**TO DO:** Beginning with the first line, please repeat the entries exactly and end on the line that contains "From Stdlib Require Import ZArith".

DATA TO USE Start Marker

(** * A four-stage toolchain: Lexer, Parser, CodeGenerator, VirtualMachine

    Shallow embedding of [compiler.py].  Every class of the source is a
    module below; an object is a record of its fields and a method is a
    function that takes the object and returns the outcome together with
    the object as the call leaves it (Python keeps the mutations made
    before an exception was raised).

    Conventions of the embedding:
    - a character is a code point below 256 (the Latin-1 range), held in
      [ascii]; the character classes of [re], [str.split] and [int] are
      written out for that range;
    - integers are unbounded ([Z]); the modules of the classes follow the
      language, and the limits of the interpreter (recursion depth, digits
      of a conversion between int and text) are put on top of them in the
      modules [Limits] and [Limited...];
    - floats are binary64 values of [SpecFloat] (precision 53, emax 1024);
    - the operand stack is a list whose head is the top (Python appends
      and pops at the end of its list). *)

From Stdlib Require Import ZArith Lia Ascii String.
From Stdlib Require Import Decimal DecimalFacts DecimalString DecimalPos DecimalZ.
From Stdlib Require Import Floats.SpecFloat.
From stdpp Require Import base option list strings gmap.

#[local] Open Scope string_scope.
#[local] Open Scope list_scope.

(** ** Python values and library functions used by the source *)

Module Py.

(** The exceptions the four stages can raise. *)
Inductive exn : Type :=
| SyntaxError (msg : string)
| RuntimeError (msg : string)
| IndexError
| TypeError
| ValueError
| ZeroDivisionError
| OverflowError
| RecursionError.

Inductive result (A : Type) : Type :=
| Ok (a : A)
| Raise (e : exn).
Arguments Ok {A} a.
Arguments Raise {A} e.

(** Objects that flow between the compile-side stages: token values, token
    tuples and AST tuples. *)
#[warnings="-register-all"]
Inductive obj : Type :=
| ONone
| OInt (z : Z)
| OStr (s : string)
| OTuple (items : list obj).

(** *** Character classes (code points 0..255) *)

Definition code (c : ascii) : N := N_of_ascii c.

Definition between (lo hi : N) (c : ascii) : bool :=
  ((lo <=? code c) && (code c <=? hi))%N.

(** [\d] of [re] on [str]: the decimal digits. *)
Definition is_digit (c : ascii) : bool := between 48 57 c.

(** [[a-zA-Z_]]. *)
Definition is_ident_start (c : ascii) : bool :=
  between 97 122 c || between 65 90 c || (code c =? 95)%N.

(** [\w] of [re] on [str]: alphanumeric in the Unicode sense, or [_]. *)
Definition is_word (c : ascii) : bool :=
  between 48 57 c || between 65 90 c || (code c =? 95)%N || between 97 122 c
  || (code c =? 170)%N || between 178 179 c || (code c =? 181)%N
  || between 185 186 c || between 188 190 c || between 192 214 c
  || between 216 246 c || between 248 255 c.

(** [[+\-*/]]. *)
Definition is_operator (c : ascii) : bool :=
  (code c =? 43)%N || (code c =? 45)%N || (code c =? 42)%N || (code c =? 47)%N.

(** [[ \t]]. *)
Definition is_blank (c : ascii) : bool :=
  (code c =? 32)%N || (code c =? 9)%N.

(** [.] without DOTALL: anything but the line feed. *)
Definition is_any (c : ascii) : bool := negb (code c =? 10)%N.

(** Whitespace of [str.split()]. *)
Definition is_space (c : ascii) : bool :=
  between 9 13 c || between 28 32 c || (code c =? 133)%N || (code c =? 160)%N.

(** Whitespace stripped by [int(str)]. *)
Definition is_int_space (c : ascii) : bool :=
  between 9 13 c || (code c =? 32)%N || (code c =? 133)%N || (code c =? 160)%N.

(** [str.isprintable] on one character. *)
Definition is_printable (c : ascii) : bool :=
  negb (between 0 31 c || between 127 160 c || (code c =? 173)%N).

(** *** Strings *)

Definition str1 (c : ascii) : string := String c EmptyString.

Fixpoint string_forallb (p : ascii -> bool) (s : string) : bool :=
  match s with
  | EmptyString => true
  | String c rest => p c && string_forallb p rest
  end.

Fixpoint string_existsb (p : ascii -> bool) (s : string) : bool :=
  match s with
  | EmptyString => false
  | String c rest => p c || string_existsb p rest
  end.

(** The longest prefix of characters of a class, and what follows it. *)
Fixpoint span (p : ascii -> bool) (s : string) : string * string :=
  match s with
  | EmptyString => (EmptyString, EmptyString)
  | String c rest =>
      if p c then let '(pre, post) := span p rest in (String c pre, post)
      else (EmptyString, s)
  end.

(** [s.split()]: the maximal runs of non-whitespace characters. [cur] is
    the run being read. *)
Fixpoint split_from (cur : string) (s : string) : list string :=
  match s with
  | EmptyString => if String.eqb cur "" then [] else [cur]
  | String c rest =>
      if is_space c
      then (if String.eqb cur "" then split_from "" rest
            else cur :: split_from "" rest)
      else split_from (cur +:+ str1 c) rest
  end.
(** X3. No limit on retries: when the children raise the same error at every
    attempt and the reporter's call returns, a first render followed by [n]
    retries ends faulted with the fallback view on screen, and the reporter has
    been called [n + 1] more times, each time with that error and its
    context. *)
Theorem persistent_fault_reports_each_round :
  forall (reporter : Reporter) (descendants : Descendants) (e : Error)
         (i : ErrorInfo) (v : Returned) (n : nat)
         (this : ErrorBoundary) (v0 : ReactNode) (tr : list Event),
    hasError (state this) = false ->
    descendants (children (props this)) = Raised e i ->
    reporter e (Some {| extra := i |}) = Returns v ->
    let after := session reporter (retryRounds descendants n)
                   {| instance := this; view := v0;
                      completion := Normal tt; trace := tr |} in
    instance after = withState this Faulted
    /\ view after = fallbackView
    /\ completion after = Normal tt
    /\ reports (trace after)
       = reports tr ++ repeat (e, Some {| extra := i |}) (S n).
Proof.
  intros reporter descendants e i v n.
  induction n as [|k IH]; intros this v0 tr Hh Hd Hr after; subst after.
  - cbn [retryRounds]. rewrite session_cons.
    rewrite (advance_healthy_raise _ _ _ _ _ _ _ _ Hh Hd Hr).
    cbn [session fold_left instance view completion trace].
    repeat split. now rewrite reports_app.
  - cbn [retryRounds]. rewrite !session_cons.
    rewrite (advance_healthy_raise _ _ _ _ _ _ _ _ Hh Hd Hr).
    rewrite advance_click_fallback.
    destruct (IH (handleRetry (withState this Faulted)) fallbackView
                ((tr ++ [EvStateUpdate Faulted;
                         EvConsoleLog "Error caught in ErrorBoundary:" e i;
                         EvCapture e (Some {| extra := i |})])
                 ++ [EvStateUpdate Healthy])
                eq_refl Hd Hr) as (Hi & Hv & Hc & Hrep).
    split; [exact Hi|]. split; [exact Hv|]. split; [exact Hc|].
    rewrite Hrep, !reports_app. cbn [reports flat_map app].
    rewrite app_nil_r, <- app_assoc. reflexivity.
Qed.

DATA TO USE End Marker

**RESPONSE AREA:**
(** * A four-stage toolchain: Lexer, Parser, CodeGenerator, VirtualMachine

    Shallow embedding of [compiler.py].  Every class of the source is a
    module below; an object is a record of its fields and a method is a
    function that takes the object and returns the outcome together with
    the object as the call leaves it (Python keeps the mutations made
    before an exception was raised).

    Conventions of the embedding:
    - a character is a code point below 256 (the Latin-1 range), held in
      [ascii]; the character classes of [re], [str.split] and [int] are
      written out for that range;
    - integers are unbounded ([Z]); the modules of the classes follow the
      language, and the limits of the interpreter (recursion depth, digits
      of a conversion between int and text) are put on top of them in the
      modules [Limits] and [Limited...];
    - floats are binary64 values of [SpecFloat] (precision 53, emax 1024);
    - the operand stack is a list whose head is the top (Python appends
      and pops at the end of its list). *)

From Stdlib Require Import ZArith Lia Ascii String.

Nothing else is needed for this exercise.